Together, these two books do a splendid job of filling a big gap in existing jazz histories, which tend to leave readers thinking of the West Coast as the province of Stan Kenton and white studio musicians. The wealth of interesting detail on the heyday of Central Avenue in the first illustrates a scene with links to New Orleans, Chicago, and New York, but with an ethos all its own.

Interviews with the musicians on the editorial committee (as above), plus a dozen more, explain the rise and fall of the L.A. equivalent of 52nd Street with colorful frankness. Pianist Fletcher Smith, for example, stresses the casual, more swinging atmosphere of Central Avenue as compared with New York’s-“Next to Central Avenue was Kansas City.” The stories of Britt Woodman and his brothers indicate the value of family tradition and teaching.

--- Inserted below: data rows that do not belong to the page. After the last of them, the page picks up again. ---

(* ===== verification/VmmFindings.v ===== *)
(** * Divergences in the virtual memory manager

    Runs in which the code does not do what its documentation, or the rest of
    the code, says. Each starts from a new address space and makes calls any
    process can make. *)

From stdpp Require Import strings.
From S2P Require Import Prelude BTree Vma VmaTree VmaTreeInv VmaTreeOps VmaTreeSpec VmaTreeRange.
From S2P Require Import VmaTreeEdit Extent Hole Rmap Account AddrSpace AddrSpaceOps AddrSpaceInv AddrSpaceSpec.

Import SpaceOps.

(** ** A machine to run on *)

(** Files may be split, have small pages and their own interval owner; every
    hook consents. *)
Definition demo_env : Env :=
  {| may_split := fun _ => true; huge_page_size := fun _ => 0; file_rmap_of := fun b => Some b;
     mmap_setup := fun _ _ _ _ => None; admit_mmap_addr := fun _ => true; try_reserve := fun _ => true;
     wants_remap := fun _ => true; is_shmem := fun _ => false |}.

Definition demo_new : AddressSpace := Space.new 0x1000 1 true 1 (fun _ => []) (fun _ => FileRmap.new).

Definition RW : Z := flags_union Prot.READ Prot.WRITE.

Definition PRIV : Z := flags_union Flags.PRIVATE Flags.ANONYMOUS.

Definition page : Z := PAGE_SIZE_BYTES.

(** Map [n] pages at [addr]. *)
Definition demo_map (addr n flags : Z) (b : VmaBacking) : M AddressSpace unit :=
  Space.mmap_with_may demo_env (Some addr) (n * page) RW RW flags b true ;; ret tt.

Definition panics {A} (m : M AddressSpace A) (msg : string) : Prop := m demo_new = Panic msg.

Definition gives {A} (m : M AddressSpace A) (a : A) : Prop := exists s, m demo_new = Done (a, s).

(** Two adjacent anonymous areas of which the second
    already has what the call gives to the first end the kernel: merging the
    first with the second takes away the key the loop visits next, and the
    loop expects it. Setting flags, registering a userfaultfd context and
    naming a range all do so. *)
Theorem collected_key_panic :
  panics (demo_map 0x10000 2 PRIV Anonymous ;;
          update_flags_range 0x11000 page Flags.DONTFORK 0 ;;
          update_flags_range 0x10000 (2 * page) Flags.DONTFORK 0) "collected key" /\
  panics (demo_map 0x10000 2 PRIV Anonymous ;;
          set_uffd 0x11000 0x12000 7 Flags.UFFD_MISSING ;;
          set_uffd 0x10000 0x12000 7 Flags.UFFD_MISSING) "collected key" /\
  panics (demo_map 0x10000 2 PRIV Anonymous ;;
          set_anon_vma_name 0x11000 page (Some "heap"%string) ;;
          set_anon_vma_name 0x10000 (2 * page) (Some "heap"%string)) "collected VMA key".
Proof. split_and!; vm_compute; reflexivity. Qed.

(** ** Physical memory after a cut *)

(** The frame a fault at [va] maps: [map_kernel_frame] and
    [map_phys_range]. *)
Definition map_kernel_frame_pa (v : Vma) (va pa : Z) : Z :=
  let va_page := Z.land va (not64 (PAGE_SIZE_BYTES - 1)) in
  pa + (va_page - v_start v).

Definition map_phys_range_pa (v : Vma) (va base_pa : Z) : Z :=
  let va_page := Z.land va (not64 (PAGE_SIZE_BYTES - 1)) in
  let off := va_page - v_start v in
  base_pa + off.

Definition fault_pa (v : Vma) (va : Z) : option Z :=
  match v_backing v with
  | PhysRange base_pa _ => Some (map_phys_range_pa v va base_pa)
  | KernelFrame pa => Some (map_kernel_frame_pa v va pa)
  | _ => None
  end.

Definition frame_at (s : AddressSpace) (va : Z) : option Z :=
  match Tree.find_containing (vmas s) va with Some v => fault_pa v va | None => None end.

(** After the middle page of a three-page device mapping
    is unmapped, a fault on the third page maps the first page of the device;
    the same holds for a run of kernel frames. *)
Theorem device_cut_shifts :
  forall b, b = PhysRange 0xfe000000 Device \/ b = KernelFrame 0xfe000000 ->
  gives (demo_map 0x30000 3 Flags.SHARED b ;;
         before ← gets (fun s => frame_at s 0x32000);
         r ← Space.munmap demo_env 0x31000 page;
         gets (fun s => (before, r, frame_at s 0x32000)))
        (Some 0xfe002000, Ok tt, Some 0xfe000000).
Proof. intros b [-> | ->]; eexists; vm_compute; reflexivity. Qed.

Lemma device_cut_shifts_witness :
  gives (demo_map 0x30000 3 Flags.SHARED (PhysRange 0xfe000000 Device) ;;
         before ← gets (fun s => frame_at s 0x32000);
         r ← Space.munmap demo_env 0x31000 page;
         gets (fun s => (before, r, frame_at s 0x32000)))
        (Some 0xfe002000, Ok tt, Some 0xfe000000).
Proof. apply device_cut_shifts. left. reflexivity. Defined.

(** ** Charges on a userfaultfd context *)

Lemma watch_charges env old v ctx (Q : option (Z * Z) -> AddressSpace -> Prop) s :
  has_uffd s = true -> Tree.find_containing (vmas s) old = Some v -> v_uffd v = Some ctx -> wants_remap env ctx = true ->
  Q (Some (ctx, Z.land (v_flags v) Flags.UFFD_MASK)) (set_uffd_calls (uffd_calls s ++ [change_begin ctx]) s) ->
  wp (remap_watch env old) Q s.
Proof.
  intros Hh Hf Hu Hw HQ. unfold remap_watch, uffd_vma_at. do 2 wp_step. rewrite Hh, Hf. cbn. rewrite Hu, Hw.
  apply wp_bind, wp_modify, wp_ret. exact HQ.
Qed.

(** C40: a call that resizes a watched mapping to the size it
    has, and a call that fails because the mapping is too short, charge the
    monitor of the mapping for a move and neither complete nor abort it: from
    then on the monitor's resolutions are refused. *)
Theorem remap_charge_leaks env mv um old size v ctx s :
  has_uffd s = true -> Tree.find_containing (vmas s) old = Some v -> v_uffd v = Some ctx -> wants_remap env ctx = true ->
  Z.land old (PAGE_SIZE_BYTES - 1) = 0 -> 0 < size -> old + size <= U64_MAX ->
  wp (mremap_full_with_move env mv um old size size true false false None)
    (fun r s' => r = Ok old /\ uffd_calls s' = uffd_calls s ++ [change_begin ctx]) s /\
  (v_end v < old + size ->
   wp (mremap_full_with_move env mv um old size size true false true None)
    (fun r s' => r = Err Fault /\ uffd_calls s' = uffd_calls s ++ [change_begin ctx]) s).
Proof.
  intros Hh Hf Hu Hw Ha Hp Hb. unfold mremap_full_with_move, mremap_dontunmap, checked_add.
  rewrite Ha, (proj2 (Z.eqb_neq size 0)), (proj2 (Z.leb_le (old + size) _)), Z.leb_refl, Z.ltb_irrefl, Z.eqb_refl by lia.
  cbn [negb orb andb]. split; [|intros Hend].
  - apply wp_bind. eapply watch_charges; [done..|]. do 2 wp_step. unfold Space.find_vma. cbn [vmas set_uffd_calls].
    rewrite Hf. cbn [option_map]. rewrite Z.eqb_refl. by apply wp_ret.
  - rewrite Z.eqb_refl. apply wp_bind. eapply watch_charges; [done..|]. do 2 wp_step. unfold Space.find_vma.
    cbn [vmas set_uffd_calls]. rewrite Hf. cbn [option_map].
    change (v_end (clone v)) with (v_end v). rewrite (proj2 (Z.ltb_lt _ _)) by done. by apply wp_ret.
Qed.

(** A watched page at 0x10000. *)
Definition watched_area : Vma :=
  {| v_start := 0x10000; v_end := 0x11000; v_prot := RW; v_may_prot := RW; v_pkey := 0;
     v_flags := flags_union PRIV Flags.UFFD_MISSING; v_backing := Anonymous; v_rss := 0; v_anon_vma := Some 1;
     v_anon_pages := false; v_file_rmap := None; v_anon_name := None; v_uffd := Some 7; v_mempolicy := None;
     v_mapping_origin := None |}.

Definition watched : AddressSpace :=
  set_has_uffd true (set_vmas {| t_map := [(0x10000, watched_area)]; t_ops := {| shm_installed := true; vm_calls := [] |} |} demo_new).

Lemma remap_charge_leaks_witness :
  wp (mremap_full_with_move demo_env (fun _ _ _ => None) (fun _ _ => None) 0x10000 page page true false false None)
    (fun r s' => r = Ok 0x10000 /\ uffd_calls s' = [] ++ [change_begin 7]) watched.
Proof.
  refine (proj1 (remap_charge_leaks demo_env (fun _ _ _ => None) (fun _ _ => None) 0x10000 page watched_area 7 watched
    _ _ _ _ _ _ _)); try reflexivity; by vm_compute.
Defined.

(** ** Reverse map of a file after a merge *)

(** Two adjacent pages of a file, mapped one after the
    other, merge into one area that maps page 1 at the second address; but the
    edge for the second address names page 0, so a walk for page 1 finds no
    mapping, and a walk for page 0 also visits the second address. *)
Theorem merged_edge_lost :
  let run := demo_map 0x4000 1 Flags.SHARED (File 9 0) ;; demo_map 0x5000 1 Flags.SHARED (File 9 page) in
  gives (run ;; gets (fun s => (option_map p_content (vw s 0x5000),
                                FileRmap.walk_page (fun _ => true) 1 (file_rmaps s 9),
                                FileRmap.walk_page (fun _ => true) 0 (file_rmaps s 9))))
        (Some (File 9 page), [], [(1, 0x4000); (1, 0x5000)]).
Proof. eexists. vm_compute. reflexivity. Qed.

(** ** Calls and counters that drift *)

(** Giving half of a file mapping a policy leaves two areas for
    which the file received one open call, and tearing the address space down
    then calls close twice. Growing a stack by a page does not count the page;
    unmapping the stack then subtracts it, and the count of mapped bytes of an
    empty address space is 2^64 - 4096. *)
Theorem books_drift :
  let pol := {| pol_mode := 2; pol_flags := 0; pol_nodes := 1; pol_user_nodes := 1; pol_home_node := 0 |} in
  gives (demo_map 0x4000 2 Flags.SHARED (File 9 0) ;; set_policy_range 0x4000 0x5000 (Some pol) ;;
         gets (fun s => (mapped false 9 (t_map (vmas s)), net false 9 (t_ops (vmas s)), vm_calls (Tree.drop (vmas s)))))
        (2, 1, [vma_open 9; vma_close 9; vma_close 9]) /\
  gives (demo_map 0x20000 1 (flags_union PRIV Flags.GROWSDOWN) Anonymous ;;
         grown ← try_grow_stack 0x1ff00 0x100000 0x100000;
         Space.munmap demo_env 0x1f000 (2 * page) ;;
         gets (fun s => (grown, Tree.len (vmas s), virtual_bytes (accounting s))))
        (true, 0%nat, 2 ^ 64 - page).
Proof. split; eexists; vm_compute; reflexivity. Qed.

(** ** Private mappings and write seals *)

(** A private mapping that may become writable, which never writes to the
    file, makes the write seal of the file fail as busy. *)
Theorem private_blocks_seal :
  gives (demo_map 0x4000 1 Flags.PRIVATE (File 9 0) ;;
         gets (fun s => (FileRmap.commit_write_seal (fun _ => true) true (file_rmaps s 9)).1))
        (inl FileRmap.Busy).
Proof. eexists. vm_compute. reflexivity. Qed.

The late Marshal Royal pictured a large scene in the opening interview, and later Jack Kelson, his successor as lead alto in today’s Count Basie orchestra, has a fine, thirty-page section to tell his tale. Kelson’s early music teacher, incidentally, was Caughey Roberts, who also played alto for Basie. The role of black musicians in securing the amalgamation of the city’s musician unions is a secondary but very creditable theme.

California Soul covers a broader area in terms of time and geography, from San Diego to Oakland, from Jelly Roll Morton to Motown. Blues and gospel, too, get close attention. Of special interest to this writer was a chapter by Eddie S. Meadows on the effect of a radio station’s “lites out jazz” policy on public taste and employment opportunities for jazz musicians in San Diego, which, as Charlie Barnet used to insist, “never was a good jazz town.” Fully documented, the book will prove a valuable resource.